Mas gostaria vê-lo condenado por uma Justiçã sã, não ao exclusivo serviço dos mais fortes.
Não acho ser pedir demais.
Ipse dixit.

2 Replies to “Berlusconi condenado”

  1. Quando vi a notícia da condenação de Berlusconi, confesso que nem fiquei satisfeito nem o contrário. Fiquei indiferente pois de certa forma, era esperado que assim fosse.

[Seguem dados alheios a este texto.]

Lemma produce_emergencies_in_directory
  (d country : string) (w : World) (emergencies : DataFrame) :
  country <> "" -> has_slash country = false ->
  d <> "" -> endswith_slash d = false -> is_dir d w = true ->
  fst (fetch_emergencies_json_for_country_as_dataframe country (api w))
  = Ok emergencies ->
  produce_emergencies_csv_for_country d country w
  = (Ok tt, written w [emergencies_url country]
              (d ++ "/fts_" ++ country ++ "_emergencies.csv") emergencies).
Proof.
  intros Hc Hs Hd Hend Hdir Hf. unfold produce_emergencies_csv_for_country.
  rewrite (country_file_name d "emergencies" country Hc).
  apply (simple_producer_run
           (fetch_emergencies_json_for_country_as_dataframe country) d
           ("fts_" ++ country ++ "_emergencies.csv") w emergencies);
    try assumption.
  - apply fetch_emergencies_trace.
  - now apply country_file_name_has_no_slash.
Qed.

Lemma produce_appeals_in_directory
  (parse : string -> option Z) (d country : string) (w : World)
  (appeals : DataFrame) :
  country <> "" -> has_slash country = false ->
  d <> "" -> endswith_slash d = false -> is_dir d w = true ->
  fst (fetch_appeals_json_for_country_as_dataframe parse country (api w))
  = Ok appeals ->
  produce_appeals_csv_for_country parse d country w
  = (Ok tt, written w [appeals_url country]
              (d ++ "/fts_" ++ country ++ "_appeals.csv") appeals).
Proof.
  intros Hc Hs Hd Hend Hdir Hf. unfold produce_appeals_csv_for_country.
  rewrite (country_file_name d "appeals" country Hc).
  apply (simple_producer_run
           (fetch_appeals_json_for_country_as_dataframe parse country) d
           ("fts_" ++ country ++ "_appeals.csv") w appeals);
    try assumption.
  - apply fetch_appeals_trace.
  - now apply country_file_name_has_no_slash.
Qed.
Lemma set_current_dashboard_shows_locations_witness :
  let w' := snd (set_current_dashboard (Some stations_dashboard) stale_world) in
  viewer_entities (map_ui w') !! "SatelliteTracker.Location:gs-2"
  = Some (location_entity (example_location "gs-2" "Svalbard" 78 15)) /\
  viewer_entities (map_ui w') !! "SatelliteTracker.Satellite:sat-1" = None /\
  objects w' = objects stale_world.
Proof.
  intros w'.
  destruct (set_current_dashboard_shows_locations (Some stations_dashboard)
              stale_world stations_NoDup) as (_ & _ & Ho & _ & _ & _ & Hval & Hnone).
  split; [apply (Hval (example_location "gs-2" "Svalbard" 78 15)); simpl; tauto|].
  split; [|exact Ho].
  apply (Hnone (example_satellite None None None)).
Defined.

(** [set_current_dashboard(Dashboard())]: the dashboard is set, the map is
    cleared, and [add_locations] raises. *)
Example set_current_dashboard_new_dashboard :
  let run := set_current_dashboard (Some new_dashboard) stale_world in
  fst run = Raise AttributeError /\
  app_dashboard (snd run) = Some new_dashboard /\
  viewer_entities (map_ui (snd run)) = ∅ /\
  tick good_fetcher (snd run) = (Raise AttributeError, snd run).
Proof.
  cbv zeta. split; [reflexivity|]. split; [reflexivity|].
  split; vm_compute; reflexivity.
Qed.

Lemma set_current_dashboard_paths_ready d w :
  paths_ready (snd (set_current_dashboard d w)).
Proof.
  destruct (set_current_dashboard_unfold d w) as (locs & _ & -> & _).
  set (w0 := set_map_ui _ _).
  intros k e Hk Hp.
  destruct (add_locations_lookup locs w0 k) as (_ & _ & _ & _ & _ & Hl).
  destruct (proj1 Hl (ex_intro _ e Hk)) as [[e0 H0]|(l & _ & ->)].
  - subst w0. simpl in H0. rewrite lookup_empty in H0. discriminate.
  - rewrite location_id_not_satellite in Hp. discriminate.
Qed.

Lemma on_paths_visible_change_run checked w :
  paths_ready w ->
  fst (on_paths_visible_change checked w) = Ok tt /\
  objects (snd (on_paths_visible_change checked w)) = objects w /\
  paths_visible (map_ui (snd (on_paths_visible_change checked w))) = checked /\
  sensors_visible (map_ui (snd (on_paths_visible_change checked w)))
  = sensors_visible (map_ui w) /\
  paths_ready (snd (on_paths_visible_change checked w)).
Proof.
  intros Hready.
  set (w0 := set_map_ui (set_paths_visible checked (map_ui w)) w).
  change (on_paths_visible_change checked w)
    with (for_each (entity_ids w0)
            (fun id =>
               if String.prefix "SatelliteTracker.Satellite:" id then
                 entity ← get_entity id;
                 match path entity with
                 | Some g => modify_entity id (set_path (set_pg_show checked g))
                 | None => raise AttributeError
                 end
               else mret tt) w0).
  destruct (paths_loop checked (entity_ids w0) w0 (entity_ids_present w0))
    as (Hok & (Ho & _ & _ & _ & _ & _ & _ & Hpv & Hsv) & Hl); [exact Hready|].
  split; [exact Hok|]. split; [rewrite Ho; reflexivity|].
  split; [rewrite Hpv; reflexivity|]. split; [rewrite Hsv; reflexivity|].
  intros k e. rewrite Hl. simpl.
  destruct (mem k (entity_ids w0) && _).
  - destruct (viewer_entities (map_ui w) !! k) as [e0|] eqn:Hk; [|discriminate].
    simpl. intros [= <-] Hp. destruct (Hready k e0 Hk Hp) as [g Hg].
    unfold show_path_of. rewrite Hg. simpl. eauto.
  - apply Hready.
Qed.

Lemma on_sensors_visible_change_run checked w :
  objects (snd (on_sensors_visible_change checked w)) = objects w /\
  paths_visible (map_ui (snd (on_sensors_visible_change checked w)))
  = paths_visible (map_ui w) /\
  sensors_visible (map_ui (snd (on_sensors_visible_change checked w))) = checked.
Proof.
  set (w0 := set_map_ui (set_sensors_visible checked (map_ui w)) w).
  change (on_sensors_visible_change checked w)
    with (for_each (entity_ids w0)
            (fun id => if String.prefix "SatelliteTracker.SatelliteSensor:" id
                       then modify_entity id (set_show checked) else mret tt) w0).
  destruct (sensors_loop checked (entity_ids w0) w0)
    as (_ & (Ho & _ & _ & _ & _ & _ & _ & Hpv & Hsv) & _).
  split; [rewrite Ho; reflexivity|].
  split; [rewrite Hpv; reflexivity|rewrite Hsv; reflexivity].
Qed.

Lemma paths_ready_empty w :
  viewer_entities (map_ui w) = ∅ -> paths_ready w.
Proof. intros Hempty k e. rewrite Hempty, lookup_empty. discriminate. Qed.

Lemma on_paths_visible_change_spec_witness :
  let w := snd (tick good_fetcher example_world) in
  let w' := snd (on_paths_visible_change false w) in
  fst (on_paths_visible_change false w) = Ok tt /\
  (path <$> viewer_entities (map_ui w') !! "SatelliteTracker.Satellite:sat-1")
  = (path <$> (show_path_of false
                 <$> viewer_entities (map_ui w) !! "SatelliteTracker.Satellite:sat-1")).
Proof.
  intros w w'.
  destruct (on_paths_visible_change_spec false w) as [Hrun _].
  destruct Hrun as (Hok & _ & _ & _ & _ & Hl).
  - apply (tick_keeps_paths_ready good_fetcher example_world).
    apply paths_ready_empty. reflexivity.
  - split; [exact Hok|]. subst w'.
    rewrite (Hl "SatelliteTracker.Satellite:sat-1"). reflexivity.
Defined.

(** X12. After a change of dashboard, a tick in which no satellite needs
    predictions leaves the map as the change left it: the satellites of the
    dashboard that are still covered are not put back on the map.  The
    tick returns, unless it raises before its loop. *)
Theorem covered_satellites_stay_off_the_map
    (fetcher : Fetcher) (dashboard : Dashboard) (w : World) :
  NoDup (map location_map_id (dashboard_locations (Some dashboard))) ->
  (forall r, In r (dashboard_registry dashboard) -> needs_fetch w r = false) ->
  let changed := snd (set_current_dashboard (Some dashboard) w) in
  tick fetcher changed
  = (match tick_setup changed with
     | Ok _ => Ok tt
     | Raise e => Raise e
     end, changed) /\
  forall sat,
    viewer_entities (map_ui (snd (tick fetcher changed))) !! satellite_map_id sat
    = None.
Proof.
  intros Hnd Hidle changed.
  assert (Hch : app_dashboard changed = Some dashboard /\
                objects changed = objects w /\
                same_config (map_ui w) (map_ui changed) /\
                forall sat, viewer_entities (map_ui changed) !! satellite_map_id sat
                            = None).
  { subst changed.
    destruct (set_current_dashboard_unfold (Some dashboard) w)
      as (locs & _ & -> & _).
    set (w0 := set_map_ui _ _).
    destruct (add_locations_lookup locs w0 "") as (Ho & _ & Hd & Hc & _ & _).
    split; [rewrite Hd; reflexivity|]. split; [rewrite Ho; reflexivity|].
    split; [eapply same_config_trans; [|exact Hc]; repeat split|].
    intros sat. apply eq_None_not_Some. intros Hsome.
    destruct (add_locations_lookup locs w0 (satellite_map_id sat))
      as (_ & _ & _ & _ & _ & Hl).
    apply Hl in Hsome as [[e He]|(l & _ & Heq)].
    - subst w0. simpl in He. rewrite lookup_empty in He. discriminate.
    - revert Heq. unfold satellite_map_id, location_map_id. simpl. intros [=]. }
  destruct Hch as (Hd & Ho & Hc & Hnone).
  assert (Htick : tick fetcher changed
                  = (match tick_setup changed with
                     | Ok _ => Ok tt
                     | Raise e => Raise e
                     end, changed)).
  { destruct (tick_ready changed) eqn:Hready.
    - rewrite (tick_as_pass fetcher changed Hready).
      unfold tick_ready in Hready.
      destruct (tick_setup changed); [|discriminate].
      apply pass_idle. intros r sat Hin Hr.
      unfold registry in Hin. rewrite Hd in Hin. specialize (Hidle r Hin).
      destruct (same_config_windows _ _ Hc) as (Hnow & Huntil & _).
      rewrite Hnow, Huntil. unfold needs_fetch in Hidle.
      rewrite Ho in Hr. rewrite Hr in Hidle. exact Hidle.
    - destruct (tick_not_ready fetcher changed Hready) as (e & -> & Ht).
      exact Ht. }
  split; [exact Htick|]. rewrite Htick. exact Hnone.
Qed.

    No artigo o Max faz afirmações muito relevantes, isto para não usar uma palavra mais forte:
    ' Como afirmado: certas coisas têm um custo. Perguntem a Hollande, o primeiro-ministro francês que tentou subir a voz contra Berlim e que agora encontra-se no meio duma tempestade politica. Perguntem a Viktor Orbán, o primeiro-ministro da Hungria, que expulsou o FMI do País, que quer nacionalizar o banco central e que na semana passada ficou milagrosamente ileso num acidente ferroviário. Perguntem a Jorg Haider, o politico austríaco que atacava os bancos…ah, não, inútil perguntar: Haider já foi eliminado das cenas.'

    Mas afinal, todos sabemos que é assim que a coisas funcionam.

    abraço
    Krowler

  2. Mesmo sem acompanhar a situação da Itália, para mim era certo que ele seria condenado a afastar-se da politica por algum tempo, parecia que ele queria "ganhar sozinho". Mas até mesmo as pilhas tem um lado positivo.

Obrigado por participar na discussão!